Gene sets enriched in human head size loci (A) Bar plots presenting enriched KEGG gene sets. –log₁₀ of adjusted p value and proportion of nearby genes overlapping with the gene set are presented. Cancer gene sets are depicted in pink, cell growth and death gene sets in yellow-green, and signal transduction gene sets in turquoise. (B) Network graph showing enriched KEGG gene sets and their included genes near genetic lead variants. Gene sets are shown in squares with arrows to overlapping genes. Colors correspond to gene set categories: only cancer gene sets (pink), only cell growth and death gene sets (yellow-green), only signal transduction gene sets (turquoise), cancer gene sets and cell growth and death gene sets (dark blue), cell growth and death and signal transduction gene sets (green), or all three gene set categories (orange). Sphere size corresponds to the number of gene sets linked to that gene. (C) Schematic overview of enriched signaling pathways with proteins encoded by genes near (<10 kb) identified genetic loci. Proteins encoded by these genes are colored (green, ErbB pathway; red, p53 pathway; blue, Wnt pathway), other proteins are depicted in gray. Circles next to protein names provide the locus number of the encoding gene. Locations of lead variants and variants in LD (r² > 0.6) are shown in squares next to the proteins: exonic (e; red), 3′-UTR (3′; green), 5′-UTR (5; light green), intronic (i; blue), intergenic including up- and downstream, exonic and intronic non-coding RNA (g; gray). For Frizzled, not only FZD2 but also FRZB is taken into consideration.

Figure 4

Gene enrichments stratified by distance from head size lead variants (A) Enrichment of OMIM macro- and microcephaly genes and COSMIC tier 1 genes near identified genetic loci.
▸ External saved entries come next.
Lemma positives_zero q_tokens docs :
  Forall (fun d => overlap q_tokens (tokenize (get_content d)) = 0) docs ->
  positives q_tokens docs = 0.
Proof.
  unfold positives. induction 1 as [|d docs Hd _ IH]; [done|].
  cbn [List.filter]. by rewrite Hd.
Qed.

Lemma score_docs_none q_tokens docs :
  Forall (fun d => overlap q_tokens (tokenize (get_content d)) = 0) docs ->
  score_docs q_tokens docs = [].
Proof.
  intros H. apply positives_zero in H. rewrite <- length_score_docs in H.
  by destruct (score_docs q_tokens docs).
Qed.

(** C8.  For a question that passes validation, with the store answering
    and no candidate scoring above zero, the response is a success (status
    200) without sources; its answer is the fixed text about having no
    resources yet when the candidate set is empty, and the fixed text about
    not finding information when it is not. *)
Theorem empty_results_are_successes
    (b : ask_body) (payload : AskRequest) (st : store) (m : gmap string (list doc)) :
  parse_AskRequest b = Some payload ->
  strip (question payload) <> [] ->
  backend st = inr m ->
  Forall (fun d => overlap (tokenize (strip (question payload)))
                           (tokenize (get_content d)) = 0) (candidates st) ->
  fst (post_ask b st) =
    Ok (match candidates st with
        | [] => str "I don't have any resources yet. Please add a website or docs first."
        | _ => str "I couldn't find information about that in the provided resources."
        end) [] /\
  status (fst (post_ask b st)) = 200.
Proof.
  intros Hp Hq Hb Hzero. unfold post_ask. rewrite Hp.
  rewrite (ask_question_available _ _ m) by done. cbn [fst].
  unfold answer_from.
  destruct (candidates st) as [|d docs]; [done|].
  by rewrite score_docs_none.
Qed.

Lemma empty_results_are_successes_witness :
  fst (post_ask (ask_rust None) (store_of [cooking])) =
    Ok (match candidates (store_of [cooking]) with
        | [] => str "I don't have any resources yet. Please add a website or docs first."
        | _ => str "I couldn't find information about that in the provided resources."
        end) [] /\
  status (fst (post_ask (ask_rust None) (store_of [cooking]))) = 200.
Proof.
  apply (empty_results_are_successes (ask_rust None)
           {| question := str "what is rust"; top_k := 3 |} (store_of [cooking])
           {[ "resource"%string := [cooking] ]}).
  - reflexivity.
  - vm_compute. discriminate.
  - reflexivity.
  - vm_compute. repeat constructor.
Defined.

Example no_resources_yet :
  fst (post_ask (ask_rust None) (store_of [])) = Ok msg_no_resources [].
Proof. reflexivity. Qed.

Example no_match_found :
  fst (post_ask (ask_rust None) (store_of [cooking])) = Ok msg_not_found [].
Proof. vm_compute. reflexivity. Qed.

(** C9.  A question that is empty or made of white space only is rejected
    with a client-error status (422 by the validation of the body when it
    is shorter than three characters, 400 "Empty question" by the handler
    otherwise), and the store is left as it was: no query is issued. *)
Theorem blank_question_rejected (b : ask_body) (st : store) :
  Forall (fun c => is_space c = true) (body_question b) ->
  (fst (post_ask b st) = RequestValidationError \/
   fst (post_ask b st) = HTTPException 400 (str "Empty question")) /\
  400 <= status (fst (post_ask b st)) < 500 /\
  snd (post_ask b st) = st /\
  queries (snd (post_ask b st)) = queries st.
Proof.
  intros Hblank. unfold post_ask, parse_AskRequest.
  destruct (length (body_question b) <? 3).
  - simpl. split; [by left|]. split; [lia|done].
  - rewrite ask_question_blank by (by apply strip_blank).
    simpl. split; [by right|]. split; [lia|done].
Qed.

Lemma blank_question_rejected_witness :
  (fst (post_ask {| body_question := str "    "; body_top_k := None |} two_rust_docs)
     = RequestValidationError \/
   fst (post_ask {| body_question := str "    "; body_top_k := None |} two_rust_docs)
     = HTTPException 400 (str "Empty question")) /\
  400 <= status (fst (post_ask {| body_question := str "    "; body_top_k := None |}
                               two_rust_docs)) < 500 /\
  snd (post_ask {| body_question := str "    "; body_top_k := None |} two_rust_docs)
    = two_rust_docs /\
  queries (snd (post_ask {| body_question := str "    "; body_top_k := None |}
                         two_rust_docs)) = queries two_rust_docs.
Proof.
  apply (blank_question_rejected
           {| body_question := str "    "; body_top_k := None |} two_rust_docs).
  simpl. repeat constructor.
Defined.

Lemma candidates_truncate st : candidates (truncate_store st) = candidates st.
Proof.
  unfold candidates, truncate_store. simpl.
  destruct (backend st) as [e|m]; [done|].
  unfold collection at 1. rewrite lookup_insert_eq. simpl.
  rewrite take_take. f_equal.
Qed.

Lemma select_top_subseteq q_tokens docs k d :
  In d (select_top q_tokens docs k) -> In d docs.
Proof.
  unfold select_top. rewrite in_map_iff. intros (x & <- & Hx).
  assert (Hr : x ∈ ranked q_tokens docs).
  { apply list_elem_of_In in Hx. unfold slice_to in Hx.
    destruct (0 <=? k)%Z; by apply subseteq_take in Hx. }
  unfold ranked in Hr. rewrite sort_desc_perm, score_docs_omap in Hr.
  apply list_elem_of_omap in Hr as (d0 & Hd0 & Hx0).
  apply rank_entry_snd in Hx0 as ->. by apply list_elem_of_In.
Qed.

Lemma sources_answer_from q k docs :
  Forall (fun src => In src (map normalize_source docs))
         (sources_of (answer_from q k docs)).
Proof.
  unfold answer_from. destruct docs as [|d docs]; [constructor|].
  destruct (score_docs (tokenize q) (d :: docs)); [constructor|].
  cbn [sources_of]. apply List.Forall_forall. intros src Hsrc.
  apply in_map_iff in Hsrc as (d0 & <- & Hd0).
  apply in_map. by apply select_top_subseteq in Hd0.
Qed.

Lemma select_top_unscored q_tokens docs k :
  score_docs q_tokens docs = [] -> select_top q_tokens docs k = [].
Proof.
  intros E. unfold select_top, ranked, slice_to. rewrite E.
  change (sort_desc fst (@nil (nat * doc))) with (@nil (nat * doc)).
  destruct (0 <=? k)%Z; by rewrite take_nil.
Qed.

Lemma select_top_no_candidates q_tokens k : select_top q_tokens [] k = [].
Proof. by apply select_top_unscored. Qed.

Lemma sources_of_answer_from q k docs :
  sources_of (answer_from q k docs) =
  map normalize_source (select_top (tokenize q) docs k).
Proof.
  unfold answer_from. destruct docs as [|d docs].
  - by rewrite select_top_no_candidates.
  - destruct (score_docs (tokenize q) (d :: docs)) eqn:E; [|done].
    by rewrite select_top_unscored.
Qed.

(** C10.  For a question that is not blank, [/api/ask] queries the store
    exactly once, on ["resource"] with the empty filter and the limit 100
    (and not at all for a blank question); what the query gives, the
    candidate set, is the first 100 documents of the collection at most;
    the response is the handler's answer computed from this candidate set,
    and the sources are the documents selected from the ranking of this
    candidate set; hence the response is the one the store would give with
    every later document removed, whatever [top_k] is, and every source
    cited is one of these first 100 documents. *)
Theorem ask_reads_first_100 (payload : AskRequest) (st : store) :
  fst (get_documents "resource" MatchAll 100 st) =
    match backend st with
    | inl e => inl e
    | inr m => inr (take 100 (collection m "resource"))
    end /\
  length (candidates st) <= 100 /\
  snd (ask_question payload st) =
    match strip (question payload) with
    | [] => st
    | _ => {| backend := backend st;
              queries := queries st ++
                [{| q_collection := "resource"; q_filter := MatchAll;
                    q_limit := 100 |}] |}
    end /\
  fst (ask_question payload st) =
    (let q := strip (question payload) in
     match q with
     | [] => HTTPException 400 (str "Empty question")
     | _ =>
         match backend st with
         | inl e => HTTPException 500 (str "Database error: " ++ e)
         | inr m =>
             answer_from q (top_k payload) (take 100 (collection m "resource"))
         end
     end) /\
  sources_of (fst (ask_question payload st)) =
    (let q := strip (question payload) in
     match q with
     | [] => []
     | _ => map normalize_source
              (select_top (tokenize q) (candidates st) (top_k payload))
     end) /\
  fst (ask_question payload (truncate_store st)) = fst (ask_question payload st) /\
  Forall (fun src => In src (map normalize_source (candidates st)))
         (sources_of (fst (ask_question payload st))).
Proof.
  split; [|split; [|split; [|split; [|split; [|split]]]]].
  - rewrite get_documents_ask. unfold candidates. cbn [fst].
    by destruct (backend st).
  - unfold candidates. destruct (backend st); [simpl; lia|].
    rewrite length_take. lia.
  - destruct (decide (strip (question payload) = [])) as [E|Hq].
    { rewrite ask_question_blank by done. by rewrite E. }
    assert (Hsnd : snd (ask_question payload st) = after_query st).
    { destruct (backend st) as [e|m] eqn:Hb.
      - by rewrite (ask_question_unavailable _ _ e).
      - by rewrite (ask_question_available _ _ m). }
    rewrite Hsnd.
    destruct (strip (question payload)) eqn:E; [congruence|reflexivity].
  - cbn zeta. destruct (decide (strip (question payload) = [])) as [E|Hq].
    { rewrite ask_question_blank by done. by rewrite E. }
    destruct (backend st) as [e|m] eqn:Hb.
    + rewrite (ask_question_unavailable _ _ e) by done.
      destruct (strip (question payload)) eqn:E; [congruence|reflexivity].
    + rewrite (ask_question_available _ _ m) by done.
      unfold candidates. rewrite Hb.
      destruct (strip (question payload)) eqn:E; [congruence|reflexivity].
  - cbn zeta. destruct (decide (strip (question payload) = [])) as [E|Hq].
    { rewrite ask_question_blank by done. by rewrite E. }
    destruct (backend st) as [e|m] eqn:Hb.
    + rewrite (ask_question_unavailable _ _ e) by done.
      unfold candidates. rewrite Hb, select_top_no_candidates.
      destruct (strip (question payload)) eqn:E; [congruence|reflexivity].
    + rewrite (ask_question_available _ _ m) by done. cbn [fst].
      rewrite sources_of_answer_from.
      destruct (strip (question payload)) eqn:E; [congruence|reflexivity].
  - destruct (decide (strip (question payload) = [])) as [E|Hq].
    { by rewrite !ask_question_blank. }
    destruct (backend st) as [e|m] eqn:Hb.
    + rewrite (ask_question_unavailable _ st e) by done.
      rewrite (ask_question_unavailable _ (truncate_store st) e); [done..|].
      unfold truncate_store. simpl. by rewrite Hb.
    + rewrite (ask_question_available _ st m) by done.
      rewrite (ask_question_available _ (truncate_store st)
                 (<["resource"%string := take 100 (collection m "resource")]> m));
        [|done|unfold truncate_store; simpl; by rewrite Hb].
      cbn [fst]. by rewrite candidates_truncate.
  - destruct (decide (strip (question payload) = [])) as [E|Hq].
    { rewrite ask_question_blank by done. constructor. }
    destruct (backend st) as [e|m] eqn:Hb.
    + rewrite (ask_question_unavailable _ st e) by done. constructor.
    + rewrite (ask_question_available _ st m) by done.
      apply sources_answer_from.
Qed.

(** ** Snippets *)

Lemma startswith_spec t s : startswith t s = true <-> exists b, s = t ++ b.
Proof.
  revert s. induction t as [|a t IH]; intros s; simpl.
  - split; [|done]. intros _. by exists s.
  - destruct s as [|c s].
    + split; [done|]. by intros [b ?].
    + rewrite andb_true_iff, bool_decide_eq_true, IH. split.
      * intros [-> [b ->]]. by exists b.
      * intros [b [= -> ->]]. split; [done|]. by exists b.
Qed.

Lemma contains_spec t s : contains t s = true <-> exists a b, s = a ++ t ++ b.
Proof.
  induction s as [|c s IH].
  - simpl. rewrite orb_false_r, startswith_spec. split.
    + intros [b H]. by exists [], b.
    + intros (a & b & H). destruct a; [by exists b|done].
  - cbn [contains]. rewrite orb_true_iff, startswith_spec, IH. split.
    + intros [[b H]|(a & b & ->)]; [by exists [], b|by exists (c :: a), b].
    + intros (a & b & H). destruct a as [|c' a].
      * left. by exists b.
      * right. injection H as -> ->. by exists a, b.
Qed.

Lemma mentions_spec q_terms s :
  mentions q_terms s = true <->
  exists t a b, In t q_terms /\ lower s = a ++ t ++ b.
Proof.
  unfold mentions. rewrite existsb_exists. split.
  - intros (t & Hin & H). apply contains_spec in H as (a & b & H).
    by exists t, a, b.
  - intros (t & a & b & Hin & H). exists t. split; [done|].
    apply contains_spec. by exists a, b.
Qed.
Depicted are enrichments of genes within 1 Mb (orange), 100 kb (purple), or 10 kb (pink) of identified genetic loci, genes with intragenic genetic variants (light green) and genes with intragenic genetic lead variants (yellow) in comparison with genes in the reference genome (dark green). ∗p < 0.05; ∗∗p < 0.0125 (0.05/4); ∗∗∗p < 0.0025 (0.05/4/5). (B) Violin plots showing DOMINO autosomal dominance scores of different gene sets. ∗p < 0.05; ∗∗p < 0.01; ∗∗∗p < 0.001. (C) Venn diagram showing genes within 10 kb of genetic loci that overlap with OMIM microcephaly genes (yellow) or macrocephaly genes (green) or COSMIC cancer tier 1 genes (red). Genes with intragenic lead variants are depicted in black, others in gray. (D) Bar plot showing enrichments of gene sets for genes differentially expressed in neurons and progenitors. ∗p < 0.05; ∗∗p < 0.025 (0.05/2); ∗∗∗p < 0.003 (0.05/2/8). (E) Bar plots showing enrichments of gene sets for the various cell types in the human cortical brain using single-cell RNA-sequencing data. ∗p < 0.05; ∗∗FDR < 0.05; ∗∗∗p < 0.0007 (0.05/9/8).